C’était un bourg aux maisons de terre sèche, coniques, comme chez les Lybiens. Des hommes nus, avec un pagne autour des reins et armés d’armes de silex, vaguaient parmi leurs huttes. Leur langage guttural avait peu de mots, et Hortensius Pulcher pensa qu’il faudrait bien du courage à un Romain pour vivre en tel lieu. Mais il n’avait pas remarqué le sourire narquois de César, et cette crispation du masque, tordant la bouche sur la gauche, qui accompagnait ses plus féroces ironies.

César parcourut l’Espagne et la Lusitanie. Il mettait au point la méthode d’actions extrêmement rapides, déconcertantes pour l’ennemi, dont il userait plus tard. Il alla jusqu’à l’Océan, soumit les peuples en révolte, dont la barbarie était grande et commença d’expédier à Rome des esclaves par immenses troupeaux. Partout où il passait, il levait d’énormes contributions de guerre. Il trouva beaucoup d’or qu’il fit rapporter à Rome dans des jarres escortées de vétérans.

Sa campagne dura dix-huit mois. Elle fut un triomphe constant. Il trouvait à cette vie nouvelle, dure et robuste, un agrément inattendu. Ses accès d’épilepsie, nés à la cour bithynienne, s’éloignaient beaucoup. Il devenait plus fort et perdait cette allure efféminée qui lui avait souvent nui et justifiait tant d’insultes de ses ennemis, par les fables érotiques dont on l’expliquait.

César avait livré soixante mille esclaves à Crassus et des richesses multiples qui soldaient sensiblement ses dettes. Aussi, après avoir envoyé en plus des sommes considérables pour être distribuées à la plèbe, il pensa enfin s’être acquis une véritable puissance et crut qu’il pouvait maintenant venir disputer la prééminence à Pompée.

Au début de 695, sans attendre la fin de son Proconsulat, il reparut donc à Rome. Ses ennemis furent épouvantés. César voulait pour son prestige obtenir le triomphe classique des grands vainqueurs. Cela l’eût placé très haut dans l’estime publique et pouvait effacer quelques disgracieux souvenirs. Mais, au moment même où il arriva, c’était la réunion des comices pour l’élection consulaire.

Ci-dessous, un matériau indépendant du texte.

(** The second half: the receipt under the configured timeout and
    confirmation count, and the check of its status. *)
Definition receipt_phase (op : DelegateUserDecryptOperation) (delegation : DelegationRow)
    (transaction : PendingTransaction) : M (World P) (Res unit) :=
  receipt <- gateway_get_receipt transaction
               (as_u64 (txn_receipt_timeout_secs (conf op)))
               (as_u64 (required_txn_confirmations (conf op))) ;;
  match receipt with
  | Err error =>
      fail_counter_inc ;;
      log LogGettingReceiptFailed ;;
      ret (Err (ErrPendingTransaction error))
  | Ok receipt =>
      let transaction_hash := receipt_transaction_hash receipt in
      if receipt_status receipt then
        log (LogTxnSucceeded transaction_hash) ;;
        success_counter_inc ;;
        ret (Ok tt)
      else
        fail_counter_inc ;;
        log (LogTxnFailed transaction_hash) ;;
        ret (Err (ErrMsg (TransactionFailedWithStatus transaction_hash)))
  end.

(** [async fn send_transaction]. *)
Definition send_transaction (op : DelegateUserDecryptOperation) (delegation : DelegationRow)
    (txn_request : TransactionRequest) (src_transaction_id : option bytes)
    : M (World P) (Res unit) :=
  progress <- send_phase op delegation txn_request ;;
  match progress with
  | Sent transaction => receipt_phase op delegation transaction
  | Finished result => ret result
  end.

(** ** The specification of one submission *)

(** The request that is sent. *)
Definition sent_request (op : DelegateUserDecryptOperation) (gateway : P)
    (txn_request : TransactionRequest) : TransactionRequest :=
  try_overprovision_gas_limit gateway txn_request (gas_limit_overprovision_percent (conf op)).

(** The outcome of a submission, the gateway after it and the calls made,
    as a function of the gateway before it. *)
Definition submission_outcome (op : DelegateUserDecryptOperation) (gateway : P)
    (txn_request : TransactionRequest) : SubmissionOutcome * P * list Event :=
  let request := sent_request op gateway txn_request in
  let sent := provider_send_transaction gateway request in
  match fst sent with
  | Err e => (classify_send_error e, snd sent, [EvGatewaySend request])
  | Ok txn =>
      let got := get_receipt (snd sent) txn
                   (as_u64 (txn_receipt_timeout_secs (conf op)))
                   (as_u64 (required_txn_confirmations (conf op))) in
      (classify_receipt (fst got), snd got, [EvGatewaySend request; EvGatewayReceipt txn])
  end.

(** The world after a submission with the given outcome. *)
Definition apply_outcome (o : SubmissionOutcome) (gateway' : P) (calls : list Event)
    (w : World P) : World P :=
  add_events (calls ++ [EvLog (outcome_log o)])
    (add_counts (outcome_success o) (outcome_fail o) (set_gateway_provider gateway' w)).

End submission.

(** ** The code implements the specification *)

Section submission_run.
Context `{Provider P}.
Implicit Types (w : World P) (op : DelegateUserDecryptOperation) (o : SubmissionOutcome).

(** Unfolds the effects of a submission down to a world built by [mkWorld]. *)
Ltac run_submission :=
  unfold send_transaction, send_phase, receipt_phase, gateway_send, gateway_get_receipt,
    success_counter_inc, fail_counter_inc, submission_outcome, sent_request,
    apply_outcome, classify_send_error, classify_receipt,
    inc_success, inc_fail in *;
  trace_simpl; unfold add_events, add_counts, set_gateway_provider; simpl.

Lemma send_phase_run op d req w :
  send_phase op d req w =
  let request := sent_request op (w_gateway_provider w) req in
  let sent := provider_send_transaction (w_gateway_provider w) request in
  match fst sent with
  | Ok txn =>
      (Sent txn, add_events [EvGatewaySend request] (set_gateway_provider (snd sent) w))
  | Err e =>
      (Finished (outcome_result (classify_send_error e)),
       apply_outcome (classify_send_error e) (snd sent) [EvGatewaySend request] w)
  end.
Proof.
  run_submission.
  destruct (provider_send_transaction _ _) as [[txn|e] gw']; simpl; [done|].
  destruct (non_applicable_delegation e); [|destruct (unlimited_retry_error e)];
    simpl; by rewrite <- ?app_assoc.
Qed.

Lemma receipt_phase_run op d txn w :
  receipt_phase op d txn w =
  let got := get_receipt (w_gateway_provider w) txn
               (as_u64 (txn_receipt_timeout_secs (conf op)))
               (as_u64 (required_txn_confirmations (conf op))) in
  (outcome_result (classify_receipt (fst got)),
   apply_outcome (classify_receipt (fst got)) (snd got) [EvGatewayReceipt txn] w).
Proof.
  run_submission.
  destruct (get_receipt _ _ _ _) as [[receipt|e] gw']; simpl;
    [destruct (receipt_status receipt)|]; simpl; by rewrite <- ?app_assoc.
Qed.

Lemma send_transaction_run op d req tid w :
  send_transaction op d req tid w =
  let '(o, gateway', calls) := submission_outcome op (w_gateway_provider w) req in
  (outcome_result o, apply_outcome o gateway' calls w).
Proof.
  unfold send_transaction. rewrite run_bind. unfold eval, exec.
  rewrite send_phase_run. unfold submission_outcome. simpl.
  destruct (provider_send_transaction _ _) as [[txn|e] gw']; simpl; [|done].
  rewrite receipt_phase_run. simpl.
  destruct (get_receipt _ _ _ _) as [r gw'']; simpl.
  unfold apply_outcome, add_events, add_counts, set_gateway_provider; simpl.
  by rewrite <- app_assoc.
Qed.

End submission_run.

(** ** Properties of the submission engine *)

Section submission_properties.
Context `{Provider P}.
Implicit Types (w : World P) (op : DelegateUserDecryptOperation) (o : SubmissionOutcome).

Il renonça donc immédiatement au Triomphe, qui lui aurait interdit d’être présent à Rome durant l’élection, et parvint à se faire élire Consul.

Tout ce que les gens qui le détestaient réussirent à réaliser, surpris qu’ils avaient été par sa brusque réapparition et son audace, ce fut de lui donner comme collègue un certains Bibulus qui ne pouvait pas le souffrir…

Cicéron commença de trembler, car il sentait en César, Catilina au pouvoir…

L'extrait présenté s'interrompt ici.